What is expected: Below are the records. Retype exactly the lines between the lines holding "if r_overflow (gathered" and "assert (r_overflow r1", inclusive.
■ ■ ■ ■
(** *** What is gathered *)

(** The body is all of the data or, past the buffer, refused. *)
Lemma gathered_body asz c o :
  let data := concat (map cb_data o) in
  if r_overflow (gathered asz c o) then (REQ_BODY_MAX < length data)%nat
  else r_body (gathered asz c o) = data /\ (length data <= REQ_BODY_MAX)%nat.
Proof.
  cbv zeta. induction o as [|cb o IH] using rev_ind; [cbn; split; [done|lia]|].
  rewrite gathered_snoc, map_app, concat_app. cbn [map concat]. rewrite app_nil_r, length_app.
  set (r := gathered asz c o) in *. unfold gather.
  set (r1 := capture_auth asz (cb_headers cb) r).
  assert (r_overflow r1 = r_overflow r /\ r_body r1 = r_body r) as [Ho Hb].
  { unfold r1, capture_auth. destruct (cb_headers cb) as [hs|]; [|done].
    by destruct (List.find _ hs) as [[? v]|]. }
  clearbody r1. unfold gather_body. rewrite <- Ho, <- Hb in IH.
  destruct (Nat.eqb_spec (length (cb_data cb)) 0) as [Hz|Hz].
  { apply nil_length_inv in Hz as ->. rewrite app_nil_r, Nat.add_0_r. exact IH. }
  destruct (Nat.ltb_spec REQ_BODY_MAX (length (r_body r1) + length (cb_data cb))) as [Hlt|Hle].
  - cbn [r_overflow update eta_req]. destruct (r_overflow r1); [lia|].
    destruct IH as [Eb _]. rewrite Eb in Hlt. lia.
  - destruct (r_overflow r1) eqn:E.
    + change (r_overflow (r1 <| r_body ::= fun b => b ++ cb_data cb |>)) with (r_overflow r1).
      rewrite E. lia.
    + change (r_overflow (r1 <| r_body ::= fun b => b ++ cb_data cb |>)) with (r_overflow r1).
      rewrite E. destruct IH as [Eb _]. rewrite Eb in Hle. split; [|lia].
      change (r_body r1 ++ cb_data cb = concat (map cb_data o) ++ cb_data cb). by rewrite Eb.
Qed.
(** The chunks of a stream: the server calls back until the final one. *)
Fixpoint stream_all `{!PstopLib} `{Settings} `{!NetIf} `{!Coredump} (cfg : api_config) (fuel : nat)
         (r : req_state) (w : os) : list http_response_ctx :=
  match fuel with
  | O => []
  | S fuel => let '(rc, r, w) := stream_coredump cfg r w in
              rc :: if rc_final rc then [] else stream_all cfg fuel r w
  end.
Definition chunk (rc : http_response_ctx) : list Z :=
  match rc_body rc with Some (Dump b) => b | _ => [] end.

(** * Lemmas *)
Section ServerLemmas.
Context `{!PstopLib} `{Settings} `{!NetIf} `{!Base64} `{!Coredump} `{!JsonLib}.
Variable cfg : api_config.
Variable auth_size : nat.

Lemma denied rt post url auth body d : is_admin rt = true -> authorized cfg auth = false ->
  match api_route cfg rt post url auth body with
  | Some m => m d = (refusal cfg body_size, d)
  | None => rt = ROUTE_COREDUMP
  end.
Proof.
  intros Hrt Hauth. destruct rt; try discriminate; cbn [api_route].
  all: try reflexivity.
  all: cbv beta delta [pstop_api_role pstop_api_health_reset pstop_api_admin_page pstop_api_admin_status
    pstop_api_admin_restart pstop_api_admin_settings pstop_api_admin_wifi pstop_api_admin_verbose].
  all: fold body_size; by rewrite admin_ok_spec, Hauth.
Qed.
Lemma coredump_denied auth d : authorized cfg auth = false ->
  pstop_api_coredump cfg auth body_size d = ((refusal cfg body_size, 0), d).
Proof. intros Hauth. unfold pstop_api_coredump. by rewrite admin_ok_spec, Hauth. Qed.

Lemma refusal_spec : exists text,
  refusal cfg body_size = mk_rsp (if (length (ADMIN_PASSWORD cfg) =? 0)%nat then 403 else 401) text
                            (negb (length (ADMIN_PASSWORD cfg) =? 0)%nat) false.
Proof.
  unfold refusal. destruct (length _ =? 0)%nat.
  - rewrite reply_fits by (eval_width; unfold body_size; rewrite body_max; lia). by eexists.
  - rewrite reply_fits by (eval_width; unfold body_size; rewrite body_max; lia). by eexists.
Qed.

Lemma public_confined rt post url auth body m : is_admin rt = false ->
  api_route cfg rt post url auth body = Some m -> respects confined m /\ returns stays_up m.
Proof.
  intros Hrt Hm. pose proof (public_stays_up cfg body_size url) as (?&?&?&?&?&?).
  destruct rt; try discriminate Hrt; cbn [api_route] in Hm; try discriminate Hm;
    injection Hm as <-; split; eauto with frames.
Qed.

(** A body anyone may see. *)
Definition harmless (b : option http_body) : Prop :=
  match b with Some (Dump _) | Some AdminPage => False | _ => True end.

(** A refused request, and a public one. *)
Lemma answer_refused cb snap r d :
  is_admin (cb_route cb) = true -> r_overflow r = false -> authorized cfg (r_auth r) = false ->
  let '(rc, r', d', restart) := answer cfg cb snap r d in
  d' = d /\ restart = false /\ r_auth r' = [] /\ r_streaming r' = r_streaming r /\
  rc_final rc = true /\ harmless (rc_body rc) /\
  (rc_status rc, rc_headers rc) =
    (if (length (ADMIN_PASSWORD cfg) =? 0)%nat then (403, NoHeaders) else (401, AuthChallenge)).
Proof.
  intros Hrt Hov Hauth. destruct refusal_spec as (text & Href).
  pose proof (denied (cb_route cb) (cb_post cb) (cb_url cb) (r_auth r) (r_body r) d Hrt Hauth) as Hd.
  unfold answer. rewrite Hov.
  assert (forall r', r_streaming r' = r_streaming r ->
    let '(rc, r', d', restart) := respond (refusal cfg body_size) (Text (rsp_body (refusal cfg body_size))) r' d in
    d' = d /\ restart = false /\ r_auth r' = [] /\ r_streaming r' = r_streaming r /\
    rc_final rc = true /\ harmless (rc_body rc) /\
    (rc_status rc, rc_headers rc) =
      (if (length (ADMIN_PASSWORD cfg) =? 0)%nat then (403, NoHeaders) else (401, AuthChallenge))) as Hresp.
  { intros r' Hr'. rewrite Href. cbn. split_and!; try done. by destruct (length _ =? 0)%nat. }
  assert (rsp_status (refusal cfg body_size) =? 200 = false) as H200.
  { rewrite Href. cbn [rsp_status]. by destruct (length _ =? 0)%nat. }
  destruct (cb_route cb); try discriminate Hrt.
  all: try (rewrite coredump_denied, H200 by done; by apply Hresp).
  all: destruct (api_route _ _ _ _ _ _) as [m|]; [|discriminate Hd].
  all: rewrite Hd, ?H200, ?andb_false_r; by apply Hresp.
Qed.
■ ■ ■ ■
Solution to the problem:
  if r_overflow (gathered asz c o) then (REQ_BODY_MAX < length data)%nat
  else r_body (gathered asz c o) = data /\ (length data <= REQ_BODY_MAX)%nat.
Proof.
  cbv zeta. induction o as [|cb o IH] using rev_ind; [cbn; split; [done|lia]|].
  rewrite gathered_snoc, map_app, concat_app. cbn [map concat]. rewrite app_nil_r, length_app.
  set (r := gathered asz c o) in *. unfold gather.
  set (r1 := capture_auth asz (cb_headers cb) r).
  assert (r_overflow r1 = r_overflow r /\ r_body r1 = r_body r) as [Ho Hb].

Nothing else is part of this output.